Would you retype exactly the lines from the one containing "change (In (List.last" through the last line of the records below, and nothing else?
*****
Lemma run_agree (R : string -> string -> Prop) (parse : string -> option jsval) (stringify : jsval -> string)
    (fits : store -> bool)
    (net1 net2 : request -> http_outcome) (acts1 acts2 : list action) :
  (forall k, R k k) ->
  acts_agree R acts1 acts2 ->
  forall (c1 c2 : config) (log1 log2 : list event),
  config_agree R c1 c2 ->
  exists c1' c2' l1 l2,
    run_session parse net1 stringify fits acts1 c1 log1 = (inr c1', l1)
    /\ run_session parse net2 stringify fits acts2 c2 log2 = (inr c2', l2)
    /\ config_agree R c1' c2'
    /\ ((forall r, net1 r = net1 (erase_request r)) -> net1 = net2 ->
        (forall k1 k2, R k1 k2 -> same_emptiness k1 k2) ->
        map erase_event log1 = map erase_event log2 ->
        map erase_event l1 = map erase_event l2).
Proof.
  intros Hrefl.
  induction 1 as [| k1 k2 r1 r2 Hk Hr IH | a r1 r2 Hr IH]; intros c1 c2 log1 log2 Hc.
  - exists c1, c2, log1, log2. simpl. auto.
  - destruct (step_agree R parse stringify fits net1 net2 (EditApiKey k1) (EditApiKey k2) c1 c2 log1 log2)
      as (c1' & c2' & l1 & l2 & E1 & E2 & Hc' & HL); [exact Hrefl | right; eauto | exact Hc |].
    destruct (IH c1' c2' l1 l2 Hc') as (c1'' & c2'' & l1' & l2' & F1 & F2 & Hc'' & HL').
    exists c1'', c2'', l1', l2'. cbn [run_session]. unfold bind. rewrite E1, E2.
    split; [exact F1 | split; [exact F2 | split; [exact Hc'' |]]].
    intros Hn Heq HR E. apply HL'; auto.
  - destruct (step_agree R parse stringify fits net1 net2 a a c1 c2 log1 log2)
      as (c1' & c2' & l1 & l2 & E1 & E2 & Hc' & HL); [exact Hrefl | left; reflexivity | exact Hc |].
    destruct (IH c1' c2' l1 l2 Hc') as (c1'' & c2'' & l1' & l2' & F1 & F2 & Hc'' & HL').
    exists c1'', c2'', l1', l2'. cbn [run_session]. unfold bind. rewrite E1, E2.
    split; [exact F1 | split; [exact F2 | split; [exact Hc'' |]]].
    intros Hn Heq HR E. apply HL'; auto.
Qed.

Lemma step_store (parse : string -> option jsval) (stringify : jsval -> string)
    (fits : store -> bool) (net : request -> http_outcome)
    (a : action) (c : config) (log : list event) :
  exists c' l,
    step_action parse net stringify fits a c log = (inr c', l)
    /\ forall key : string, key <> "html" -> key <> "css" -> key <> "params" ->
       cfg_store c' !! key = cfg_store c !! key.
Proof.
  destruct (step_agree eq parse stringify fits net net a a c c log log)
    as (c' & _ & l & _ & E & _ & _ & _);
    [reflexivity | left; reflexivity | repeat split; reflexivity |].
  exists c', l. split; [exact E |].
  intros key H1 H2 H3.
  destruct a as [v|v|v|v| |]; unfold step_action in E; cbn -[write_snapshot] in E.
  - injection E as <- _. reflexivity.
  - injection E as <- _. reflexivity.
  - unfold bind in E. rewrite onDataChange_eq in E.
    destruct (parse v); injection E as <- _; reflexivity.
  - injection E as <- _. reflexivity.
  - destruct (button_click _ _ _) as [ld [r l']]. injection E as <- _. reflexivity.
  - pose proof (write_all_other fits stringify
                  [("html", JStr (html (cfg_session c))); ("css", JStr (css (cfg_session c)));
                   ("params", params (cfg_session c))] (cfg_store c) key) as Hw.
    unfold write_snapshot in E.
    destruct (write_all _ _ _ _) as [st' err]. cbn [fst] in Hw.
    destruct err; unfold emit, bind, ret in E; injection E as <- _; cbn;
      apply Hw; intros [<- | [<- | [<- | []]]]; auto.
Qed.

Lemma run_store (parse : string -> option jsval) (stringify : jsval -> string)
    (fits : store -> bool) (net : request -> http_outcome)
    (acts : list action) :
  forall (c : config) (log : list event),
  exists c' l,
    run_session parse net stringify fits acts c log = (inr c', l)
    /\ forall key : string, key <> "html" -> key <> "css" -> key <> "params" ->
       cfg_store c' !! key = cfg_store c !! key.
Proof.
  induction acts as [| a rest IH]; intros c log.
  - exists c, log. split; [reflexivity | auto].
  - destruct (step_store parse stringify fits net a c log) as (c1 & l1 & E1 & K1).
    destruct (IH c1 l1) as (c2 & l2 & E2 & K2).
    exists c2, l2. cbn [run_session]. unfold bind. rewrite E1.
    split; [exact E2 |]. intros key H1 H2 H3. rewrite K2, K1; auto.
Qed.

(** C9 (as stated, refuted): the key is logged.  A publish refused with
    HTTP 401 makes [console.log(e)] print the axios error, whose request
    config carries the [Authorization] header, i.e. the key. *)
Lemma credential_logged_counterexample :
  snd (run_session json_parse (fun _ => HttpResponse 401 JNull) json_stringify (fun _ => true)
         [EditApiKey "secret"; ClickPublish]
         (mk_config (mk_session "h" "c" default_params "{}" "") ∅ false) [])
  = [HttpPost (publish_request "h" "c" "secret"); Alert publish_fail_msg;
     ConsoleLog (LExn (AxiosError (publish_request "h" "c" "secret") (Some (401, JNull))))]
  /\ req_authorization (publish_request "h" "c" "secret") = "secret"%string.
Proof. split; vm_compute; reflexivity. Qed.

(** C9 (what holds): the key is never persisted, and reaches the outputs
    only as the [Authorization] header.  (1) Two runs whose actions and
    starting states differ only in the keys end with the same local
    storage, whatever the network does; (2) a run writes local storage
    only under the keys [html], [css] and [params]; (3) when the network's
    answers do not depend on the [Authorization] header and the keys of
    the two runs are empty at the same points, the two runs emit the same
    alerts, console output, rejections and requests once that header is
    blanked, in the requests sent and in the request configs of the
    logged axios errors. *)
Theorem credential_only_in_memory :
  (forall (parse : string -> option jsval) (stringify : jsval -> string)
    (fits : store -> bool) (net1 net2 : request -> http_outcome)
          (acts1 acts2 : list action) (c1 c2 : config) (log1 log2 : list event),
     acts_agree (fun _ _ => True) acts1 acts2 ->
     config_agree (fun _ _ => True) c1 c2 ->
     exists c1' c2' l1 l2,
       run_session parse net1 stringify fits acts1 c1 log1 = (inr c1', l1)
       /\ run_session parse net2 stringify fits acts2 c2 log2 = (inr c2', l2)
       /\ cfg_store c1' = cfg_store c2')
  /\ (forall (parse : string -> option jsval) (stringify : jsval -> string)
    (fits : store -> bool) (net : request -> http_outcome)
             (acts : list action) (c : config) (log : list event),
     exists c' l,
       run_session parse net stringify fits acts c log = (inr c', l)
       /\ forall key : string, key <> "html" -> key <> "css" -> key <> "params" ->
          cfg_store c' !! key = cfg_store c !! key)
  /\ (forall (parse : string -> option jsval) (stringify : jsval -> string)
    (fits : store -> bool) (net : request -> http_outcome)
             (acts1 acts2 : list action) (c1 c2 : config) (log1 log2 : list event),
     (forall r, net r = net (erase_request r)) ->
     acts_agree same_emptiness acts1 acts2 ->
     config_agree same_emptiness c1 c2 ->
     map erase_event log1 = map erase_event log2 ->
     exists c1' c2' l1 l2,
       run_session parse net stringify fits acts1 c1 log1 = (inr c1', l1)
       /\ run_session parse net stringify fits acts2 c2 log2 = (inr c2', l2)
       /\ map erase_event l1 = map erase_event l2).
Proof.
  split; [| split].
  - intros parse stringify fits net1 net2 acts1 acts2 c1 c2 log1 log2 Ha Hc.
    destruct (run_agree _ parse stringify fits net1 net2 acts1 acts2 (fun _ => I) Ha c1 c2 log1 log2 Hc)
      as (c1' & c2' & l1 & l2 & E1 & E2 & Hc' & _).
    exists c1', c2', l1, l2. split; [exact E1 | split; [exact E2 |]].
    apply Hc'.
  - intros parse stringify fits net acts c log. apply run_store.
  - intros parse stringify fits net acts1 acts2 c1 c2 log1 log2 Hn Ha Hc E.
    assert (Hrefl : forall k, same_emptiness k k) by (intros k; split; auto).
    destruct (run_agree _ parse stringify fits net net acts1 acts2 Hrefl Ha c1 c2 log1 log2 Hc)
      as (c1' & c2' & l1 & l2 & E1 & E2 & _ & HL).
    exists c1', c2', l1, l2. split; [exact E1 | split; [exact E2 |]].
    apply HL; auto.
Qed.

(** ** The debounce of local storage (C4, C5) *)

Module DebounceFacts.
Import Debounce.

Ltac zbool :=
  repeat match goal with
  | |- context [?x <=? ?y] =>
      first [ replace (x <=? y) with true by lia | replace (x <=? y) with false by lia ]
  | |- context [?x <? ?y] =>
      first [ replace (x <? y) with true by lia | replace (x <? y) with false by lia ]
  end.

Lemma run_add {A : Type} (o : options) (n m : nat) (cfg : list (Z * A) * dstate A) :
  run o (n + m) cfg = run o m (run o n cfg).
Proof.
  revert cfg. induction n as [| n IH]; intros cfg; [reflexivity |].
  cbn [Nat.add run]. destruct (step o cfg) as [cfg'|] eqn:E; [apply IH |].
  destruct m; cbn [run]; [reflexivity | rewrite E; reflexivity].
Qed.

Lemma last_default {B : Type} (y : B) (r : list B) (d d' : B) :
  List.last (y :: r) d = List.last (y :: r) d'.
Proof.
  revert y. induction r as [| z r IH]; intros y; [reflexivity |].
  change (List.last (z :: r) d = List.last (z :: r) d'). apply IH.
Qed.

Section Burst.

Variable A : Type.
Variable o : options.
Hypothesis Hlead : leading o = false.
Hypothesis Hmax : maxing o = true.
Hypothesis Htrail : trailing o = true.
Hypothesis Hw : 0 < wait o.

Lemma burst_start (t1 : Z) (a1 : A) (rest : list (Z * A)) (st0 : dstate A) :
  idle o t1 st0 = true ->
  step o ((t1, a1) :: rest, st0) = Some (rest, pending o t1 t1 a1 (invoked st0)).
Proof.
  destruct st0 as [la lct lit tid tms inv]; unfold idle; cbn.
  destruct tid; [discriminate |]. destruct tms; [| discriminate].
  cbn. intros Hs. unfold debounced; cbn [timerId]. rewrite Hs. unfold leadingEdge. rewrite Hlead.
  unfold pending, setTimeout. cbn.
  replace (Z.max 0 (wait o)) with (wait o) by lia. reflexivity.
Qed.

Section Window.

Hypothesis H2w : 2 * wait o <= maxWait o.

Lemma burst_calls (t1 : Z) (I : list (Z * option A)) (rest : list (Z * A)) :
  forall (lc : Z) (a : A),
  t1 <= lc ->
  times_sorted ((lc, a) :: rest) = true ->
  Forall (fun c => fst c < t1 + wait o) rest ->
  run o (length rest) (rest, pending o t1 lc a I)
  = ([], pending o t1 (fst (List.last ((lc, a) :: rest) (lc, a)))
                    (snd (List.last ((lc, a) :: rest) (lc, a))) I).
Proof.
  induction rest as [| [t b] r IH]; intros lc a Hlc Hs Hf; [reflexivity |].
  cbn [times_sorted] in Hs. apply andb_prop in Hs as [Hle Hs].
  apply Z.leb_le in Hle. inversion Hf as [| ? ? Ht Hr]; subst. cbn [fst] in Ht.
  cbn [length run step pending timers min_timer].
  replace (t1 + wait o <=? t) with false by lia.
  assert (E : debounced o t b (pending o t1 lc a I) = pending o t1 t b I).
  { unfold debounced, shouldInvoke, pending; cbn. rewrite Hmax. zbool. reflexivity. }
  rewrite E. rewrite (IH t b); [| lia | exact Hs | exact Hr].
  change (List.last ((lc, a) :: (t, b) :: r) (lc, a)) with (List.last ((t, b) :: r) (lc, a)).
  rewrite (last_default (t, b) r (lc, a) (t, b)). reflexivity.
Qed.

(** The end of the burst: the timers fire and [func] runs once, at
    [tN + wait], with the latest arguments. *)
Lemma burst_end (t1 tN : Z) (aN : A) (I : list (Z * option A)) :
  t1 <= tN < t1 + wait o ->
  exists st',
    run o 2 ([], pending o t1 tN aN I) = ([], st')
    /\ timers st' = [] /\ invoked st' = (tN + wait o, Some aN) :: I.
Proof.
  intros Ht.
  destruct (Z.eq_dec tN t1) as [-> | Hne].
  - assert (F : fire o (t1 + wait o) (pending o t1 t1 aN I)
                = mk_dstate None (Some t1) (t1 + wait o) false [] ((t1 + wait o, Some aN) :: I)).
    { unfold fire, pending, timerExpired, shouldInvoke, trailingEdge, invokeFunc; cbn.
      rewrite Z.eqb_refl, Hmax, Htrail. zbool. reflexivity. }
    eexists; split; [cbn [run step pending timers min_timer]; rewrite F; reflexivity |].
    split; reflexivity.
  - assert (F1 : fire o (t1 + wait o) (pending o t1 tN aN I)
                 = mk_dstate (Some aN) (Some tN) t1 true [tN + wait o] I).
    { unfold fire, pending, timerExpired, shouldInvoke, remainingWait, setTimeout; cbn.
      rewrite Z.eqb_refl, Hmax. zbool. cbn.
      replace (Z.min (wait o - (t1 + wait o - tN)) (maxWait o - (t1 + wait o - t1)))
        with (tN - t1) by lia.
      replace (t1 + wait o + Z.max 0 (tN - t1)) with (tN + wait o) by lia.
      reflexivity. }
    assert (F2 : fire o (tN + wait o) (mk_dstate (Some aN) (Some tN) t1 true [tN + wait o] I)
                 = mk_dstate None (Some tN) (tN + wait o) false [] ((tN + wait o, Some aN) :: I)).
    { unfold fire, timerExpired, shouldInvoke, trailingEdge, invokeFunc; cbn.
      rewrite Z.eqb_refl, Hmax, Htrail. zbool. reflexivity. }
    eexists; split.
    + cbn [run step pending timers min_timer]. rewrite F1.
      cbn [run step timers min_timer]. rewrite F2. reflexivity.
    + split; reflexivity.
Qed.

Lemma last_in {B : Type} (x : B) (r : list B) (d : B) : In (List.last (x :: r) d) (x :: r).
Proof.
  revert x. induction r as [| y r IH]; intros x; [left; reflexivity |].
  change (In (List.last (y :: r) d) (x :: y :: r)). right. apply IH.
Qed.

Lemma sorted_head_le (t : Z) (a : A) (r : list (Z * A)) :
  times_sorted ((t, a) :: r) = true -> Forall (fun c => t <= fst c) r.
Proof.
  revert t a. induction r as [| [t' b] r IH]; intros t a H; [constructor |].
  cbn [times_sorted] in H. apply andb_prop in H as [H1 H2]. apply Z.leb_le in H1.
  constructor; [exact H1 |].
  eapply Forall_impl; [exact (IH t' b H2) |]. intros [x y] Hx. cbn in *. lia.
Qed.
*****
▸ Exercise output
  change (In (List.last (y :: r) d) (x :: y :: r)). right. apply IH.
Qed.

Lemma sorted_head_le (t : Z) (a : A) (r : list (Z * A)) :
  times_sorted ((t, a) :: r) = true -> Forall (fun c => t <= fst c) r.
Proof.
  revert t a. induction r as [| [t' b] r IH]; intros t a H; [constructor |].
  cbn [times_sorted] in H. apply andb_prop in H as [H1 H2]. apply Z.leb_le in H1.
  constructor; [exact H1 |].
  eapply Forall_impl; [exact (IH t' b H2) |]. intros [x y] Hx. cbn in *. lia.
Qed.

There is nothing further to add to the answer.